Lines from the one containing "- split; [simpl; lia|]. split; intros _; by right." through the end of the data are to be returned exactly, and no others.

Dataset entries
▬▬▬▬▬▬

(* ===== verification/OptionProofs.v ===== *)
(** * What parsing the command line guarantees

    The theorems of OptionMacros for dwdiff's options, an invariant that every
    option preserves, and what holds of the options when [parseCmdLine]
    returns. *)

From coqutil Require Import Datatypes.RecordSetters.
From S2P Require Import Prelude EditScript FileProofs UnicodeProofs Tokenizer OptionMacros Escapes Profile Options.
Import DoubleBraceUpdate.

(** ** Bitmaps *)

Definition bitmap_ok (m : list Z) : Prop := length m = 32%nat.

Lemma index_of_byte b : 0 <= b < 256 -> 0 <= Z.shiftr b 3 < 32 /\ 0 <= Z.land b 7 < 8.
Proof.
  intros Hb. rewrite Z.shiftr_div_pow2 by lia. change 7 with (Z.ones 3). rewrite Z.land_ones by lia.
  change (2 ^ 3) with 8. lia.
Qed.

Lemma byte_index_inj b c : Z.shiftr b 3 = Z.shiftr c 3 -> Z.land b 7 = Z.land c 7 -> b = c.
Proof.
  rewrite !Z.shiftr_div_pow2 by lia. change 7 with (Z.ones 3). rewrite !Z.land_ones by lia.
  change (2 ^ 3) with 8. lia.
Qed.

Lemma TEST_BIT_testbit m b : 0 <= b -> TEST_BIT m b = Z.testbit (default 0 (zget m (Z.shiftr b 3))) (Z.land b 7).
Proof.
  intros Hb. unfold TEST_BIT. assert (0 <= Z.land b 7) as H7 by (apply Z.land_nonneg; by left).
  set (x := default 0 _). set (k := Z.land b 7) in *.
  destruct (Z.testbit x k) eqn:Et.
  - apply negb_true_iff, Z.eqb_neq. intros H0. apply (f_equal (fun z => Z.testbit z k)) in H0.
    rewrite Z.land_spec, Et, Z.shiftl_spec, Z.sub_diag, Z.bits_0 in H0 by done. done.
  - apply negb_false_iff, Z.eqb_eq. apply Z.bits_inj'. intros n Hn. rewrite Z.land_spec, Z.bits_0, Z.shiftl_spec by done.
    destruct (Z.eq_dec n k) as [->|Hne]; [by rewrite Et|]. destruct (Z.lt_ge_cases n k).
    + rewrite (Z.testbit_neg_r 1) by lia. apply andb_false_r.
    + rewrite (Z.bits_above_log2 1) by (simpl; lia). apply andb_false_r.
Qed.

Lemma SET_BIT_length m b : length (SET_BIT m b) = length m.
Proof. unfold SET_BIT, zset. destruct (_ <? 0); [done|]. apply length_insert. Qed.

Lemma TEST_SET_BIT m b c : bitmap_ok m -> 0 <= b < 256 -> 0 <= c < 256 ->
  TEST_BIT (SET_BIT m b) c = TEST_BIT m c || (b =? c).
Proof.
  intros Hm Hb Hc. rewrite !TEST_BIT_testbit by lia. destruct (index_of_byte b Hb) as [Hi Hk], (index_of_byte c Hc) as [Hi' Hk'].
  unfold SET_BIT, zset, zget. rewrite !(proj2 (Z.ltb_ge _ 0)) by lia.
  destruct (Z.eq_dec (Z.shiftr b 3) (Z.shiftr c 3)) as [E|Hne].
  - rewrite E, list_lookup_insert_eq by (unfold bitmap_ok in Hm; lia). simpl. rewrite Z.lor_spec. f_equal.
    rewrite Z.shiftl_spec by lia. destruct (Z.eqb_spec b c) as [->|Hbc]; [by rewrite Z.sub_diag|].
    assert (Z.land b 7 <> Z.land c 7) as Hne by (intros E'; apply Hbc; by apply byte_index_inj).
    destruct (Z.lt_ge_cases (Z.land c 7) (Z.land b 7)); [rewrite Z.testbit_neg_r by lia; done|].
    by rewrite (Z.bits_above_log2 1) by (simpl; lia).
  - rewrite list_lookup_insert_ne by lia. destruct (Z.eqb_spec b c) as [->|]; [done|]. by rewrite orb_false_r.
Qed.

(** Setting the bits of all bytes that pass a test. *)
Lemma set_bits_spec (p : Z -> bool) l m : bitmap_ok m -> Forall (fun i => 0 <= i < 256) l ->
  bitmap_ok (foldl (fun m i => if p i then SET_BIT m i else m) m l) /\
  forall c, 0 <= c < 256 ->
    TEST_BIT (foldl (fun m i => if p i then SET_BIT m i else m) m l) c = TEST_BIT m c || (p c && bool_decide (c ∈ l)).
Proof.
  intros Hm Hl. revert m Hm. induction Hl as [|i l Hi Hl IH]; intros m Hm; simpl.
  - split; [done|]. intros c Hc. by rewrite andb_false_r, orb_false_r.
  - assert (bitmap_ok (if p i then SET_BIT m i else m)) as Hm'.
    { unfold bitmap_ok. destruct (p i); [rewrite SET_BIT_length|]; exact Hm. }
    destruct (IH _ Hm') as [IH1 IH2]. split; [done|]. intros c Hc. rewrite IH2 by done.
    assert (bool_decide (c ∈ i :: l) = (i =? c) || bool_decide (c ∈ l)) as ->.
    { rewrite (bool_decide_ext _ (c = i \/ c ∈ l)) by apply elem_of_cons. rewrite bool_decide_or. f_equal.
      destruct (Z.eqb_spec i c) as [->|]; [by apply bool_decide_eq_true_2|apply bool_decide_eq_false_2; congruence]. }
    destruct (p i) eqn:Ep.
    + rewrite TEST_SET_BIT by done. destruct (Z.eqb_spec i c) as [->|]; [rewrite Ep; by destruct (TEST_BIT m c)|]. by rewrite orb_false_r.
    + destruct (Z.eqb_spec i c) as [->|]; [by rewrite Ep|done].
Qed.

Lemma all_bytes_range : Forall (fun i => 0 <= i < 256) all_bytes.
Proof. apply Forall_forall. intros i Hi. apply elem_of_seqZ in Hi. lia. Qed.

Lemma all_bytes_elem c : 0 <= c < 256 -> bool_decide (c ∈ all_bytes) = true.
Proof. intros Hc. apply bool_decide_eq_true_2, elem_of_seqZ. lia. Qed.

Lemma empty_bitmap c : 0 <= c < 256 -> TEST_BIT (replicate 32 0) c = false.
Proof.
  intros Hc. rewrite TEST_BIT_testbit by lia. destruct (index_of_byte c Hc) as [Hi _]. unfold zget. rewrite (proj2 (Z.ltb_ge _ 0)) by lia.
  rewrite lookup_replicate_2 by lia. apply Z.bits_0.
Qed.

#[local] Opaque all_bytes.

(** ** The invariant *)

(** Go through the steps of a computation that returned. *)
Ltac invert_ok :=
  repeat match goal with
  | H : rbind _ _ = Ok _ |- _ => apply rbind_Ok in H as (? & ? & H)
  | H : Ok _ = Ok _ |- _ => injection H; clear H; intros; subst
  | H : Fatal _ = Ok _ |- _ => discriminate H
  | H : continue _ _ = Ok _ |- _ => unfold continue in H
  | H : unless_dwfilter _ _ _ = Ok _ |- _ => unfold unless_dwfilter in H
  | H : context [if ?b then _ else _] |- _ => let E := fresh "E" in destruct b eqn:E
  | H : context [match ?x with Some _ => _ | None => _ end] |- _ => let E := fresh "E" in destruct x eqn:E
  | H : context [match ?x with (_, _) => _ end] |- _ => destruct x
  end.

Lemma PARSE_INT_bounds {L : Locale} a min max v : PARSE_INT a min max = Ok v -> min <= v <= max.
Proof. unfold PARSE_INT. destruct (strtol a) as [w rest]. intros H. invert_ok. zify_bool. lia. Qed.

(** The numbers stay in the range of their types. *)
Definition numbers_ok (o : option_t) : Prop :=
  0 <= lineNumbers o <= INT_MAX /\ 0 <= contextLines o <= INT_MAX /\
  0 <= matchContext o < INT_MAX /\ Z.even (matchContext o) = true.

(** [needMarkers] and [needStartStop] follow from what is printed. *)
Definition print_flags_ok (o : option_t) : Prop :=
  needMarkers o = negb (printCommon o) || (negb (printAdded o) && negb (printDeleted o)) /\
  (needStartStop o = false -> 2 <= bool_Z (negb (printAdded o)) + bool_Z (negb (printDeleted o)) + bool_Z (negb (printCommon o))) /\
  (printAdded o = false -> printDeleted o = false -> needStartStop o = false).

Definition bitmaps_ok (o : option_t) : Prop :=
  bitmap_ok (delimiters o) /\ bitmap_ok (whitespace o) /\ (whitespaceSet o = false -> whitespace o = replicate 32 0).

(** In dwfilter mode everything is printed so far. *)
Definition filter_ok (o : option_t) : Prop :=
  dwfilterMode o = true /\ printDeleted o = true /\ printAdded o = true /\ printCommon o = true /\
  colorMode o = false /\ printer o = false /\ less o = false /\ paraDelim o = false /\ statistics o = false /\
  repeatMarkers o = false /\ diffInput o = false.

Definition options_ok (o : option_t) : Prop := numbers_ok o /\ print_flags_ok o /\ bitmaps_ok o.

Section Proofs.
Context {L : Locale} (UTF8Mode : bool) (gcb : Z -> Z) (normalize : bool -> list Z -> list Z) (isPunct isUWhiteSpace : Z -> bool).
Context (fopen_ok : list Z -> bool).
Abbreviation run_handle := (handle UTF8Mode gcb normalize fopen_ok).
Abbreviation parse := (parseArgs UTF8Mode gcb normalize fopen_ok).

Lemma initial_ok : options_ok initializeOptions.
Proof.
  split; [|split].
  - unfold numbers_ok, INT_MAX. cbn [initializeOptions lineNumbers contextLines matchContext]. change (2 ^ 31) with 2147483648. repeat split; lia.
  - by unfold print_flags_ok.
  - by unfold bitmaps_ok.
Qed.

Lemma addCharactersSC_length chars m m' : addCharactersSC chars m = Ok m' -> length m' = length m.
Proof.
  revert m. induction chars as [|c chars IH]; intros m H; simpl in H; [by injection H as <-|].
  apply rbind_Ok in H as (m1 & H1 & H). rewrite (IH m1 H). unfold set_char_bit in H1. invert_ok. apply SET_BIT_length.
Qed.

Lemma setPunctuation_bitmap o : bitmap_ok (delimiters o) -> bitmap_ok (delimiters (setPunctuationSC o)).
Proof. intros H. exact (proj1 (set_bits_spec ispunct all_bytes _ H all_bytes_range)). Qed.

(** Case by option, with the code of each unfolded. *)
Ltac each_option H :=
  unfold handle in H;
  match type of H with context [match ?id with Delimiters => _ | _ => _ end] => destruct id end;
  cbn beta iota zeta in H;
  unfold addDelimiters, addWhitespace, setPunctuation, setPunctuationUTF8,
    colorOption, algorithmOption, singleDash in H;
  invert_ok; cbn beta iota zeta delta [fst snd].

Ltac solve_numbers :=
  unfold numbers_ok in *; cbn [lineNumbers contextLines matchContext]; unfold constant;
  match goal with H : PARSE_INT _ _ _ = Ok _ |- _ => apply PARSE_INT_bounds in H | _ => idtac end;
  unfold INT_MAX, DEFAULT_LINENUMBER_WIDTH in *; change (2 ^ 31 - 1) with 2147483647 in *;
  change (Z.quot (2147483647 - 1) 2) with 1073741823 in *;
  repeat match goal with |- _ /\ _ => split end; first [tauto | lia | rewrite Z.even_mul; apply orb_true_r].

Lemma print_options_flags o : print_flags_ok o ->
  print_flags_ok (noDeletedOption o) /\ print_flags_ok (noInsertedOption o) /\ print_flags_ok (noCommonOption o).
Proof.
  destruct o. unfold print_flags_ok, noDeletedOption, noInsertedOption, noCommonOption, constant. cbn -[Z.le].
  destruct printDeleted, printAdded, printCommon, needMarkers, needStartStop; cbn -[Z.le];
    intuition first [congruence | lia].
Qed.

(** Options that leave a group of fields alone. *)
Ltac unframe := unfold noDeletedOption, noInsertedOption, noCommonOption; cbv zeta; repeat case_if.

Lemma handle_ok id a i st st' c : options_ok st.1 -> run_handle id a i st = Ok (st', c) -> options_ok st'.1.
Proof.
  destruct st as [o n]. cbn [fst]. intros (Hn & Hf & Hb) H1. pose proof (print_options_flags o Hf) as (P1 & P2 & P3). each_option H1.
  all: try match goal with |- context [if dwfilterMode ?y then _ else _] => destruct (dwfilterMode y) end.
  all: try match goal with |- context [if UTF8Mode then _ else _] => destruct UTF8Mode end.
  all: try (split; [exact Hn|split; [exact Hf|exact Hb]]).
  all: split; [first [exact Hn|solve_numbers|unframe; exact Hn]|split; [first [exact Hf|assumption]|]].
  all: first [exact Hb|unframe; exact Hb|idtac].
  all: try match goal with H : addCharactersSC _ _ = Ok _ |- _ => apply addCharactersSC_length in H as Hl end.
  all: destruct Hb as (B1 & B2 & B3); unfold bitmaps_ok, bitmap_ok.
  - split; [exact (eq_trans Hl B1)|by split].
  - split; [by apply setPunctuation_bitmap|by split].
  - split; [exact B1|split; [first [exact (eq_trans Hl B2)|exact B2]|done]].
  - split; [exact B1|split; [first [exact (eq_trans Hl B2)|exact B2]|done]].
Qed.

Lemma operand_ok w i st st' c : options_ok st.1 -> operand w i st = Ok (st', c) -> options_ok st'.1.
Proof. destruct st as [o n]. unfold operand. intros Ho H. invert_ok; exact Ho. Qed.

Lemma parseArgs_ok args o o' : options_ok o -> parse args o = Ok o' -> options_ok o'.
Proof.
  intros Ho H. apply rbind_Ok in H as ([o1 n] & H & [= <-]).
  eapply (parse_args_invariant _ _ _ _ (fun st => options_ok st.1)) in H; [exact H|apply handle_ok|done|apply operand_ok|exact Ho].
Qed.

Lemma handle_filter id a i st st' c : filter_ok st.1 -> run_handle id a i st = Ok (st', c) -> filter_ok st'.1.
Proof.
  destruct st as [o n]. cbn [fst]. intros Hf H1. pose proof Hf as [Hd _]. each_option H1.
  all: try (rewrite ?Hd; exact Hf).
  all: try (exfalso; congruence).
  - by destruct UTF8Mode.
  - by destruct Hf.
Qed.

Lemma operand_filter w i st st' c : filter_ok st.1 -> operand w i st = Ok (st', c) -> filter_ok st'.1.
Proof. destruct st as [o n]. unfold operand. intros Ho H. invert_ok; exact Ho. Qed.

Lemma parseArgs_filter args o o' : filter_ok o -> parse args o = Ok o' -> filter_ok o'.
Proof.
  intros Ho H. apply rbind_Ok in H as ([o1 n] & H & [= <-]).
  eapply (parse_args_invariant _ _ _ _ (fun st => filter_ok st.1)) in H; [exact H|apply handle_filter|done|apply operand_filter|exact Ho].
Qed.

(** A second file is only given after a first one. *)
Definition old_given (o : option_t) : Prop := oldFile_name o <> None \/ oldFile_input o = true.
Definition new_given (o : option_t) : Prop := newFile_name o <> None \/ newFile_input o = true.
Definition files_ok (st : pstate) : Prop :=
  0 <= st.2 /\ (1 <= st.2 -> old_given st.1) /\ (new_given st.1 -> old_given st.1).

Lemma handle_files id a i st st' c : files_ok st -> run_handle id a i st = Ok (st', c) -> files_ok st'.
Proof.
  destruct st as [o n]. intros Hf H1. each_option H1.
  all: try match goal with |- context [if dwfilterMode ?y then _ else _] => destruct (dwfilterMode y) end.
  all: try match goal with |- context [if UTF8Mode then _ else _] => destruct UTF8Mode end.
  all: try exact Hf.
  all: try (unframe; exact Hf).
  all: zify_bool; destruct Hf as (F1 & F2 & F3); cbn [fst snd] in *.
  - split; [simpl; lia|]. split; intros _; by right.
  - split; [simpl; lia|]. split; intros _; left; change (oldFile_name o <> None); congruence.
Qed.

Lemma operand_files w i st st' c : files_ok st -> operand w i st = Ok (st', c) -> files_ok st'.
Proof.
  destruct st as [o n]. unfold operand. intros (F1 & F2 & F3) H. invert_ok; zify_bool; cbn [fst snd] in *.
  - split; [simpl; lia|]. split; intros _; by left.
  - split; [simpl; lia|]. assert (old_given o) as Ho by (apply F2; lia). by split; intros _.
Qed.

Lemma parseArgs_files args o o' : (new_given o -> old_given o) -> parse args o = Ok o' -> new_given o' -> old_given o'.
Proof.
  intros Ho H. apply rbind_Ok in H as ([o1 n] & H & [= <-]).
  eapply (parse_args_invariant _ _ _ _ files_ok) in H; [apply H|apply handle_files|done|apply operand_files|].
  split; [done|]. split; [simpl; lia|exact Ho].
Qed.
End Proofs.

▬▬▬▬▬▬

Final answer.
  - split; [simpl; lia|]. split; intros _; by right.
  - split; [simpl; lia|]. split; intros _; left; change (oldFile_name o <> None); congruence.
Qed.

Lemma operand_files w i st st' c : files_ok st -> operand w i st = Ok (st', c) -> files_ok st'.
Proof.
  destruct st as [o n]. unfold operand. intros (F1 & F2 & F3) H. invert_ok; zify_bool; cbn [fst snd] in *.
  - split; [simpl; lia|]. split; intros _; by left.
  - split; [simpl; lia|]. assert (old_given o) as Ho by (apply F2; lia). by split; intros _.
Qed.

Lemma parseArgs_files args o o' : (new_given o -> old_given o) -> parse args o = Ok o' -> new_given o' -> old_given o'.
Proof.
  intros Ho H. apply rbind_Ok in H as ([o1 n] & H & [= <-]).
  eapply (parse_args_invariant _ _ _ _ files_ok) in H; [apply H|apply handle_files|done|apply operand_files|].
  split; [done|]. split; [simpl; lia|exact Ho].
Qed.
End Proofs.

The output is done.